▶ **Work task**:
Retype word for word the lines of the data below, from the first to the one bearing "p (Checker.filterIgnoredFindings l cfg)", with that one included.
==============================
Lemma builtin_profile_is_floor_witness :
  Profiles.Name Profiles.ci = "ci"
  /\ Profiles.FilterFindings Profiles.ci Demo.sixFindings
     = Report.FilterBySeverity
         (Report.mkReport "/app" Demo.artifacts Demo.sixFindings
            (Report.mkReportSummary 0 0 0 0)) SeverityWarning.
Proof.
  apply (builtin_profile_is_floor "ci" Profiles.ci
           (Report.mkReport "/app" Demo.artifacts Demo.sixFindings
              (Report.mkReportSummary 0 0 0 0))).
  reflexivity.
Defined.

(** X5.  Filtering by a profile twice changes nothing more, and filtering by
    a profile and dropping the ignored codes can be done in either order. *)
Theorem FilterFindings_idempotent_commutes
    (p : Profiles.Profile) (cfg : Config.Config) (l : list Finding) :
  Profiles.FilterFindings p (Profiles.FilterFindings p l) = Profiles.FilterFindings p l
  /\ Profiles.FilterFindings p (Checker.filterIgnoredFindings l cfg)
     = Checker.filterIgnoredFindings (Profiles.FilterFindings p l) cfg
  /\ Checker.filterIgnoredFindings (Checker.filterIgnoredFindings l cfg) cfg
     = Checker.filterIgnoredFindings l cfg.
Proof.
  rewrite !FilterFindings_spec, !filterIgnoredFindings_spec, !filter_filter.
  repeat split; apply filter_ext; intros f.
  - by destruct (Spec.passesProfile p f).
  - apply andb_comm.
  - by destruct (Spec.notIgnored cfg f).
Qed.

Lemma BuiltinProfiles_lookup (name : string) :
  Registry.BuiltinProfiles !! name = Profiles.Get name.
Proof.
  unfold Registry.BuiltinProfiles, Profiles.Get. cbn [list_to_map foldr fst snd uncurry].
  repeat (destruct (string_dec name _) as [->|?];
          [by rewrite ?lookup_insert_eq, ?lookup_insert_ne by done|]).
  rewrite !lookup_insert_ne by done. apply lookup_empty.
Qed.

(** X6.  [List] returns each of the five profile names once, and [Get]
    finds a profile exactly for the names [List] returns: for any other name
    it returns nil. *)
Theorem List_names_Get (name : string) :
  Registry.List ≡ₚ ["default"; "strict"; "ci"; "minimal"; "full"]
  /\ (In name Registry.List <-> is_Some (Profiles.Get name)).
Proof.
  assert (Registry.List = map fst (map_to_list Registry.BuiltinProfiles)) as HL.
  { unfold Registry.List.
    rewrite (fold_left_emit _ (fun kv => [fst kv])) by done.
    cbn [app]. apply flat_map_singleton. }
  split.
  - rewrite HL. apply NoDup_Permutation.
    + apply NoDup_fst_map_to_list.
    + apply NoDup_ListNoDup. repeat constructor; cbn; intuition discriminate.
    + intros x. rewrite elem_of_keys, BuiltinProfiles_lookup.
      rewrite !elem_of_cons, elem_of_nil. unfold Profiles.Get. split.
      * repeat (destruct (string_dec x _) as [->|?]; [tauto|]). by intros [? ?].
      * intros [->|[->|[->|[->|[->|[]]]]]]; by eexists.
  - rewrite HL, <- list_elem_of_In, elem_of_keys, BuiltinProfiles_lookup. done.
Qed.

(** ** The order of versions *)

Lemma firstDifference_opp (a b : list Z) :
  Spec.firstDifference b a = - Spec.firstDifference a b.
Proof.
  revert b. induction a as [|x a IH]; intros [|y b]; cbn [Spec.firstDifference]; try done.
  rewrite (Z.eqb_sym y x). destruct (Z.eqb_spec x y); [apply IH|].
  destruct (Z.sgn_spec (x - y)) as [[? ->]|[[? ->]|[? ->]]];
    destruct (Z.sgn_spec (y - x)) as [[? ->]|[[? ->]|[? ->]]]; lia.
Qed.

Lemma firstDifference_refl (a : list Z) : Spec.firstDifference a a = 0.
Proof.
  induction a as [|x a IH]; [done|]. cbn [Spec.firstDifference].
  by rewrite Z.eqb_refl.
Qed.

Lemma firstDifference_trans3 (a0 a1 a2 b0 b1 b2 c0 c1 c2 : Z) :
  Spec.firstDifference [a0; a1; a2] [b0; b1; b2] <= 0 ->
  Spec.firstDifference [b0; b1; b2] [c0; c1; c2] <= 0 ->
  Spec.firstDifference [a0; a1; a2] [c0; c1; c2] <= 0.
Proof.
  cbn [Spec.firstDifference].
  repeat match goal with
         | |- context [Z.eqb ?x ?y] => destruct (Z.eqb_spec x y)
         end;
  repeat match goal with
         | |- context [Z.sgn ?x] =>
             destruct (Z.sgn_spec x) as [[? ->]|[[? ->]|[? ->]]]
         end; lia.
Qed.

Lemma CompareVersions_opp (v1 v2 : string) :
  Tools.CompareVersions v2 v1 = - Tools.CompareVersions v1 v2.
Proof.
  rewrite !CompareVersions_spec. unfold Spec.compareSegments. apply firstDifference_opp.
Qed.

(** X7.  [CompareVersions] is symmetric in its verdict: a version compares
    equal to itself, and swapping the arguments negates the result. *)
Theorem CompareVersions_swap (v1 v2 : string) :
  Tools.CompareVersions v1 v1 = 0
  /\ Tools.CompareVersions v2 v1 = - Tools.CompareVersions v1 v2.
Proof.
  rewrite !CompareVersions_spec. unfold Spec.compareSegments.
  split; [apply firstDifference_refl | apply firstDifference_opp].
Qed.

(** X8.  [CompareVersions] orders versions consistently: when [a] is not
    above [b] and [b] is not above [c], then [a] is not above [c].  A tool
    that satisfies a minimum therefore satisfies every lower minimum. *)
Theorem CompareVersions_transitive (a b c : string) :
  Tools.CompareVersions a b <= 0 ->
  Tools.CompareVersions b c <= 0 ->
  Tools.CompareVersions a c <= 0.
Proof.
  rewrite !CompareVersions_spec. unfold Spec.compareSegments. cbn [map].
  apply firstDifference_trans3.
Qed.

Lemma CompareVersions_transitive_witness :
  Tools.CompareVersions "1.9" "20.10.0" <= 0.
Proof.
  apply (CompareVersions_transitive "1.9" "v2.0.1" "20.10.0"); vm_compute; discriminate.
Defined.

Lemma Split_cons_other (c : ascii) (s : string) (sep : ascii) :
  c <> sep ->
  exists h t, Strings.Split s sep = h :: t
              /\ Strings.Split (String c s) sep = String c h :: t.
Proof.
  intros Hc. unfold Strings.Split. cbn [Strings.SplitFrom].
  destruct (ascii_dec c sep); [done|].
  destruct (SplitFrom_head s sep (String c EmptyString)) as (h & t & H0 & H1).
  exists h, t. split; [done|]. by rewrite H1.
Qed.

Lemma segmentValue_skip (c : ascii) (h : string) :
  Tools.isDigit c = false -> Spec.segmentValue (String c h) = Spec.segmentValue h.
Proof.
  intros Hc. unfold Spec.segmentValue, Strings.TrimFunc.
  cbn [Strings.TrimLeftFunc]. by rewrite Hc.
Qed.

Lemma parseVersion_prefix (p v : string) :
  Props.noDigitNoDot p = true ->
  Tools.parseVersion (p +:+ v) = Tools.parseVersion v.
Proof.
  rewrite !parseVersion_spec. induction p as [|c p IH]; [done|].
  cbn [Props.noDigitNoDot]. intros [[Hd Hdot]%andb_true_iff Hp]%andb_true_iff.
  apply negb_true_iff in Hd. apply negb_true_iff, bool_decide_eq_false in Hdot.
  rewrite app_cons.
  destruct (Split_cons_other c (p +:+ v) "." Hdot) as (h & t & H0 & H1).
  rewrite H1. rewrite <- (IH Hp), H0. cbn [map]. by rewrite segmentValue_skip.
Qed.

(** X9.  Text without digits and dots in front of a version is ignored on
    either side: [v1.2.3], [V1.2.3] and [go1.2.3] compare as [1.2.3]. *)
Theorem CompareVersions_ignores_prefix (p v1 v2 : string) :
  Props.noDigitNoDot p = true ->
  Tools.CompareVersions (p +:+ v1) v2 = Tools.CompareVersions v1 v2
  /\ Tools.CompareVersions v1 (p +:+ v2) = Tools.CompareVersions v1 v2.
Proof.
  intros Hp. unfold Tools.CompareVersions. cbv zeta.
  by rewrite !(parseVersion_prefix p) by done.
Qed.

Lemma CompareVersions_ignores_prefix_witness :
  Tools.CompareVersions ("go" +:+ "1.21.5") "1.21" = Tools.CompareVersions "1.21.5" "1.21".
Proof.
  apply (CompareVersions_ignores_prefix "go" "1.21.5" "1.21"). reflexivity.
Defined.

Lemma decimalFrom_nonneg (s : string) :
  forall n, Spec.allDigits s = true -> 0 <= n -> 0 <= Spec.decimalFrom n s.
Proof. intros n Hs Hn. pose proof (decimalFrom_mono s n Hs Hn). lia. Qed.

Lemma segmentValue_nonneg (seg : string) : 0 <= Spec.segmentValue seg.
Proof.
  unfold Spec.segmentValue.
  destruct (Strings.TrimFunc seg _) as [|a r]; [done|].
  assert (0 <= Tools.maxInt) by (unfold Tools.maxInt; lia).
  destruct (Spec.allDigits (String a r)) eqn:Hd.
  - pose proof (decimalFrom_nonneg (String a r) 0 Hd). lia.
  - destruct (_ >? _); lia.
Qed.

Lemma segmentAt_nonneg (v : string) (i : nat) : 0 <= Spec.segmentAt Spec.segmentValue v i.
Proof.
  unfold Spec.segmentAt. destruct (_ !! i); [apply segmentValue_nonneg | done].
Qed.

(** X10.  A version without any number (the empty version of a tool whose
    output could not be read, or a word) is never above another version, and
    no version is below it. *)
Theorem CompareVersions_no_number (p v : string) :
  Props.noDigitNoDot p = true ->
  Tools.CompareVersions p v <= 0 /\ 0 <= Tools.CompareVersions v p.
Proof.
  intros Hp.
  assert (Tools.CompareVersions p v <= 0) as H.
  { replace p with (p +:+ "") by apply app_empty_r.
    replace (Tools.CompareVersions (p +:+ "") v) with (Tools.CompareVersions "" v)
      by (unfold Tools.CompareVersions; cbv zeta; by rewrite (parseVersion_prefix p)).
    rewrite CompareVersions_spec. unfold Spec.compareSegments. cbn [map].
    pose proof (segmentAt_nonneg v 0). pose proof (segmentAt_nonneg v 1).
    pose proof (segmentAt_nonneg v 2).
    change (Spec.segmentAt Spec.segmentValue "" 0) with 0.
    change (Spec.segmentAt Spec.segmentValue "" 1) with 0.
    change (Spec.segmentAt Spec.segmentValue "" 2) with 0.
    cbn [Spec.firstDifference].
    repeat match goal with
           | |- context [Z.eqb ?x ?y] => destruct (Z.eqb_spec x y)
           end;
    repeat match goal with
           | |- context [Z.sgn ?x] =>
               destruct (Z.sgn_spec x) as [[? ->]|[[? ->]|[? ->]]]
           end; lia. }
  split; [exact H|]. rewrite (CompareVersions_opp p v). lia.
Qed.

Lemma CompareVersions_no_number_witness :
  Tools.CompareVersions "" "20.10.0" <= 0 /\ 0 <= Tools.CompareVersions "20.10.0" "".
Proof. apply (CompareVersions_no_number "" "20.10.0"). reflexivity. Defined.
==============================
▶ **Response area**:
Lemma builtin_profile_is_floor_witness :
  Profiles.Name Profiles.ci = "ci"
  /\ Profiles.FilterFindings Profiles.ci Demo.sixFindings
     = Report.FilterBySeverity
         (Report.mkReport "/app" Demo.artifacts Demo.sixFindings
            (Report.mkReportSummary 0 0 0 0)) SeverityWarning.
Proof.
  apply (builtin_profile_is_floor "ci" Profiles.ci
           (Report.mkReport "/app" Demo.artifacts Demo.sixFindings
              (Report.mkReportSummary 0 0 0 0))).
  reflexivity.
Defined.

(** X5.  Filtering by a profile twice changes nothing more, and filtering by
    a profile and dropping the ignored codes can be done in either order. *)
Theorem FilterFindings_idempotent_commutes
    (p : Profiles.Profile) (cfg : Config.Config) (l : list Finding) :
  Profiles.FilterFindings p (Profiles.FilterFindings p l) = Profiles.FilterFindings p l
  /\ Profiles.FilterFindings p (Checker.filterIgnoredFindings l cfg)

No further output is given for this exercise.